Instagrammers campaigned to save these Brutalist buildings
...but they didn't always succeed. Luckily, you can still see the ones they couldn't save in Atlas of Brutalist Architecture
Kids and early adopters may be starting to delete their social media accounts in significant numbers, but it's fair to say that the recent interest in preserving old brutalist buildings would never have been as widespread or as widely discussed were it not for one particular platform - Instagram.
As Virginia McLeod, Phaidon's commissioning editor for Architecture and Design, who oversaw the new Atlas of Brutalist Architecture, told Bloomberg recently, our newfound love of brutalism was in part driven by the picture-sharing service. “People were excited about it and loved the graphic quality of it. It just seemed to have this new life and vigour.”
And that vigour ran both ways, as Instagrammers turned brutalism posts into campaigns for certain buildings' preservation. Not every campaign has proved successful, but Instagram certainly raised the profile of the following brutal buildings.
Atlanta Central Library, Atlanta, USA, 1980, by Marcel Breuer & Associates (above) This late work by Breuer didn't age well initally, either physically, or in the minds of Atlanta’s officials. However, that didn’t stop Instagram users from lobbying on the building’s behalf. “The library was extensively criticized for its inhuman dimension, and sadly the building fell into disrepair quite quickly,” explains our book. “The theatre and restaurant closed in the 1990s,” though it adds, “The library building was saved from a planned demolition in 2016.”
Sirius Building, Sydney, Australia, 1979, by Tao Gofers It isn’t the style of architecture that’s endangered Gofers’ beautiful social-housing building, but rather its prime location, right beside the Syndey Harbour Bridge. “In December 2017, it was announced by the government that the site was for sale for redevelopment,” explains our book. Despite the widely shared hashtag, #saveoursirius, it looks as if the demolition ball may well swing sometime soon. “The block has twice failed to be heritage listed,” says the Atlas, “and, despite strong protest from community groups and the design and architecture communities, the sale is going ahead.”
Robin Hood Gardens, London, UK, 1972, by Alison and Peter Smithson London's architecturally minded Instagrammers loved this large housing estate in East London, created by the enfants terribles of British brutalism. Yet that didn’t prevent its demolition. “Controversy over alleged design problems and social discord in the estate meant the project was poorly regarded from the outset,” says the Atlas. “Despite a campaign to save the project and grant it listed status, it was demolished in 2017.” A bit of it survived and is exhibited at this year's Venice Architecture Biennale.
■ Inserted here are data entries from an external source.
(* ===== verification/Kbd.v ===== *)
(** * The keyboard

    [kbd.c] with the tables of [kbd.h]: scan codes to characters.  [inb] reads
    an I/O port. *)

From stdpp Require Import base list numbers strings tactics gmap.
From Stdlib Require Import Lia.
From S2P Require Import Prelude Params FsState KState.

Local Open Scope Z_scope.
Local Open Scope xv6_scope.

Definition KBSTATP : Z := 0x64.
Definition KBS_DIB : Z := 0x01.
Definition KBDATAP : Z := 0x60.
Definition NO : Z := 0.
Definition SHIFT : Z := 1.
Definition CTL : Z := 2.
Definition ALT : Z := 4.
Definition CAPSLOCK : Z := 8.
Definition NUMLOCK : Z := 16.
Definition SCROLLLOCK : Z := 32.
Definition E0ESC : Z := 64.

Definition KEY_HOME : Z := 0xE0.
Definition KEY_END : Z := 0xE1.
Definition KEY_UP : Z := 0xE2.
Definition KEY_DN : Z := 0xE3.
Definition KEY_LF : Z := 0xE4.
Definition KEY_RT : Z := 0xE5.
Definition KEY_PGUP : Z := 0xE6.
Definition KEY_PGDN : Z := 0xE7.
Definition KEY_INS : Z := 0xE8.
Definition KEY_DEL : Z := 0xE9.

(** An array initialiser with designators: a prefix, then single entries. *)
Fixpoint at_key (l : list (Z * Z)) (i : Z) : option Z :=
  match l with
  | [] => None
  | (k, v) :: l => if k =? i then Some v else at_key l i
  end.

Definition table (pre : list Z) (rest : list (Z * Z)) (i : Z) : Z :=
  match aget pre i with
  | Some v => v
  | None => default NO (at_key rest i)
  end.

Definition shiftcode : Z -> Z :=
  table [] [(0x1D, CTL); (0x2A, SHIFT); (0x36, SHIFT); (0x38, ALT); (0x9D, CTL); (0xB8, ALT)].

Definition togglecode : Z -> Z := table [] [(0x3A, CAPSLOCK); (0x45, NUMLOCK); (0x46, SCROLLLOCK)].

Definition keypad : list (Z * Z) :=
  [(0xC8, KEY_UP); (0xD0, KEY_DN); (0xC9, KEY_PGUP); (0xD1, KEY_PGDN); (0xCB, KEY_LF); (0xCD, KEY_RT);
   (0x97, KEY_HOME); (0xCF, KEY_END); (0xD2, KEY_INS); (0xD3, KEY_DEL)].

Definition normalmap : Z -> Z := table
  [NO;  0x1B; 49;  50;  51;  52;  53;  54;
   55;  56;   57;  48;  45;  61;  8;   9;
   113; 119;  101; 114; 116; 121; 117; 105;
   111; 112;  91;  93;  10;  NO;  97;  115;
   100; 102;  103; 104; 106; 107; 108; 59;
   39;  96;   NO;  92;  122; 120; 99;  118;
   98;  110;  109; 44;  46;  47;  NO;  42;
   NO;  32;   NO;  NO;  NO;  NO;  NO;  NO;
   NO;  NO;   NO;  NO;  NO;  NO;  NO;  55;
   56;  57;   45;  52;  53;  54;  43;  49;
   50;  51;   48;  46;  NO;  NO;  NO;  NO]
  ((0x9C, 10) :: (0xB5, 47) :: keypad).

Definition shiftmap : Z -> Z := table
  [NO;  27;  33;  64;  35;  36;  37;  94;
   38;  42;  40;  41;  95;  43;  8;   9;
   81;  87;  69;  82;  84;  89;  85;  73;
   79;  80;  123; 125; 10;  NO;  65;  83;
   68;  70;  71;  72;  74;  75;  76;  58;
   34;  126; NO;  124; 90;  88;  67;  86;
   66;  78;  77;  60;  62;  63;  NO;  42;
   NO;  32;  NO;  NO;  NO;  NO;  NO;  NO;
   NO;  NO;  NO;  NO;  NO;  NO;  NO;  55;
   56;  57;  45;  52;  53;  54;  43;  49;
   50;  51;  48;  46;  NO;  NO;  NO;  NO]
  ((0x9C, 10) :: (0xB5, 47) :: keypad).

(** [C(x)] stored in an unsigned character. *)
Definition ctl (x : Z) : Z := u8 (x - 64).

Definition ctlmap : Z -> Z := table
  [NO;     NO;     NO;     NO;     NO;     NO;     NO;     NO;
   NO;     NO;     NO;     NO;     NO;     NO;     NO;     NO;
   ctl 81; ctl 87; ctl 69; ctl 82; ctl 84; ctl 89; ctl 85; ctl 73;
   ctl 79; ctl 80; NO;     NO;     13;     NO;     ctl 65; ctl 83;
   ctl 68; ctl 70; ctl 71; ctl 72; ctl 74; ctl 75; ctl 76; NO;
   NO;     NO;     NO;     ctl 92; ctl 90; ctl 88; ctl 67; ctl 86;
   ctl 66; ctl 78; ctl 77; NO;     NO;     ctl 47; NO;     NO]
  ((0x9C, 13) :: (0xB5, ctl 47) :: keypad).

Definition charcode (i : Z) : Z -> Z :=
  if i =? 0 then normalmap else if i =? 1 then shiftmap else ctlmap.

(** The part of [kbdgetc] after the byte has been read: the new [shift] and the
    result. *)
Definition kbdcode (shift data : Z) : Z * Z :=
  if data =? 0xE0 then (Z.lor shift E0ESC, 0)
  else if bset data 0x80 then
    let data := if bset shift E0ESC then data else Z.land data 0x7F in
    (Z.land shift (Z.lnot (Z.lor (shiftcode data) E0ESC)), 0)
  else
    let '(data, shift) :=
      if bset shift E0ESC then (Z.lor data 0x80, Z.land shift (Z.lnot E0ESC)) else (data, shift) in
    let shift := Z.lxor (Z.lor shift (shiftcode data)) (togglecode data) in
    let c := charcode (Z.land shift (Z.lor CTL SHIFT)) data in
    let c := if bset shift CAPSLOCK then
               if (97 <=? c) && (c <=? 122) then c - 32
               else if (65 <=? c) && (c <=? 90) then c + 32 else c
             else c in
    (shift, c).

Section Kbd.
Variable inb : Z -> M kst Z.

Definition kbdgetc : M kst Z :=
  st <- inb KBSTATP ;;
  if negb (bset st KBS_DIB) then ret (-1) else
  data <- inb KBDATAP ;;
  shift <- getfs kbd_shift ;;
  let '(shift, c) := kbdcode shift data in
  modfs (set_kbd_shift shift) ;;;
  ret c.

(** [uart.c] *)
Definition COM1 : Z := 0x3f8.

Definition uartgetc : M kst Z :=
  u <- getfs uart ;;
  if u =? 0 then ret (-1) else
  st <- inb (COM1 + 5) ;;
  if negb (bset st 0x01) then ret (-1) else inb COM1.

End Kbd.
American Press Institute, Reston, USA, 1974, Marcel Breuer & Associates Not everyone appreciates Breuer’s clean-lined, brutalist architeture, but the demolition of this institution, just outside Washington, seems especially egregious since, it was, despite Instagram campaigns, knocked down with some fairly collectable Breuer chairs still inside. “Bulldozers moved in on Wednesday 14 September 2016, while there was still Breuer designed furniture inside,” says our book. “National Park Service photographer Jarob Ortiz [@jarobortiz] carefully documented the building before it was demolished.”
Welbeck Street Car Park, London, England, 1970, Michael Blampied & Partners The geometric shapes on the outside of this well-liked brutalist car park look beautiful on Instagram, so many users were dismayed to learn of its condemnation, and lobbied, unsuccessfully, for a stay of execution. “The Welbeck Street Car Park is an outstanding example of popular culture from a time when architectural projects for cars were treated as civic monuments to celebrate the optimism of a modern technological era,” explains the Atlas. “In 2015, the building was denied heritage status and the car park is scheduled for demolition.”
Mattersburg Cultural Centre, Mattersburg, Austria, 1976, by Herwig Udo Graf This multipurpose arts centre was threatened with demolition, but is instead undergoing renovation works, thanks in part to social media campaigns.However, not every concrete corner will be saved.“Only certain parts of the complex have been classed as a protected monument, which means the rest will be torn down and new architecture put in its place,” says our new Atlas. “The cross-party pressure group Save Kulturzentrum Mattersburg has been campaigning to have listed status applied to the whole building and a renovation programme undertaken according to international best practice.”